BEIRUT — When you can hear the mortar and artillery of active warfare in the same car ride as the pestle and mortar pounding raw meat into a legendary culinary treat, you know that you are in the Arab world, specifically in Lebanon. Glory and tragedy coexist naturally here: epic human valor, passion and an indomitable love for life, alongside the most cruel and violent behavior.
Despite decades of political tension and wars, Lebanon remains the most dynamic, culturally effervescent, intellectually stimulating and economically entrepreneurial place in the Arab world. Last Sunday, it set a new standard for affirming its best and worst attributes. I had the pleasure of experiencing the former — a food festival, in the renowned tough-guy mountain stronghold of Ehden, celebrating the famous Lebanese dish called kibbeh.
The first annual Ehden kibbeh festival Sunday was newsworthy in its own right — where else can you taste 15 different kinds of kibbeh at once? But it was more striking for its juxtaposition against the ongoing fighting in the Nahr el-Barid refugee camp north of Tripoli, at the foot of the mountains below Ehden. For three months now, the Lebanese army has been fighting to uproot and arrest or kill the several hundred fanatic fighters of the Qaeda-like Fateh el-Islam group holed up in the camp.
Nahr el-Barid is a horror story for all concerned.
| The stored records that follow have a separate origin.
(** Trailing zeros of the fraction are dropped, as [bignumber.js] does
    after every operation. *)
Fixpoint normalise (m : Z) (s : nat) : BigNumber :=
  match s with
  | O => mkBigNumber m O
  | S s' => if (m mod 10 =? 0) then normalise (m / 10) s' else mkBigNumber m s
  end.

(** [bn(n)] for an integer [n]. *)
Definition bn (n : Z) : BigNumber := mkBigNumber n O.

(** [bnOrZero(x)]: the number [x] denotes, zero when there is none. *)
Definition bnOrZero (x : option BigNumber) : BigNumber :=
  match x with
  | Some v => v
  | None => bn 0
  end.

(** [x.gt(0)]. *)
Definition bn_gt0 (x : BigNumber) : bool := 0 <? mantissa x.

(** [x.plus(y)]: both mantissas are brought to the larger scale. *)
Definition bn_plus (x y : BigNumber) : BigNumber :=
  let s := Nat.max (scale x) (scale y) in
  normalise (mantissa x * 10 ^ Z.of_nat (s - scale x)
             + mantissa y * 10 ^ Z.of_nat (s - scale y)) s.

(** [x.times(y)]. *)
Definition bn_times (x y : BigNumber) : BigNumber :=
  normalise (mantissa x * mantissa y) (scale x + scale y).

(** [fromBaseUnit(x, precision)]: [x] divided by [10 ^ precision]. *)
Definition fromBaseUnit (x : BigNumber) (precision : nat) : BigNumber :=
  normalise (mantissa x) (scale x + precision).

(** ** Swappers, assets, quotes *)

(** The [SwapperName] enumeration.  The source names two of its members;
    the others are kept by their string value. *)
Inductive SwapperName :=
  | CowSwap
  | ArbitrumBridge
  | OtherSwapper (name : string).

#[global] Instance SwapperName_eq_dec : EqDecision SwapperName.
Proof. solve_decision. Defined.

#[global] Instance SwapperName_countable : Countable SwapperName.
Proof.
  refine (inj_countable'
    (fun s => match s with
              | CowSwap => inl ()
              | ArbitrumBridge => inr (inl ())
              | OtherSwapper n => inr (inr n)
              end)
    (fun x => match x with
              | inl _ => CowSwap
              | inr (inl _) => ArbitrumBridge
              | inr (inr n) => OtherSwapper n
              end) _).
  by intros [].
Defined.

Record Asset := mkAsset {
  assetId : string;
  chainId : string;
  precision : nat
}.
The refugee camp has been totally destroyed, and its 30,000 or so Palestinian inhabitants have been displaced yet again, with little chance of resuming a normal life anytime soon. Nearly 140 Lebanese army soldiers have been killed and many others wounded, as have a similar number of militants. Rebuilding or moving the camp elsewhere will rekindle Palestinian-Lebanese political sensitivities. Only suffering, death, and political discord and disjuncture emanate from Nahr el-Barid. You hear the shooting and bombing as you drive by.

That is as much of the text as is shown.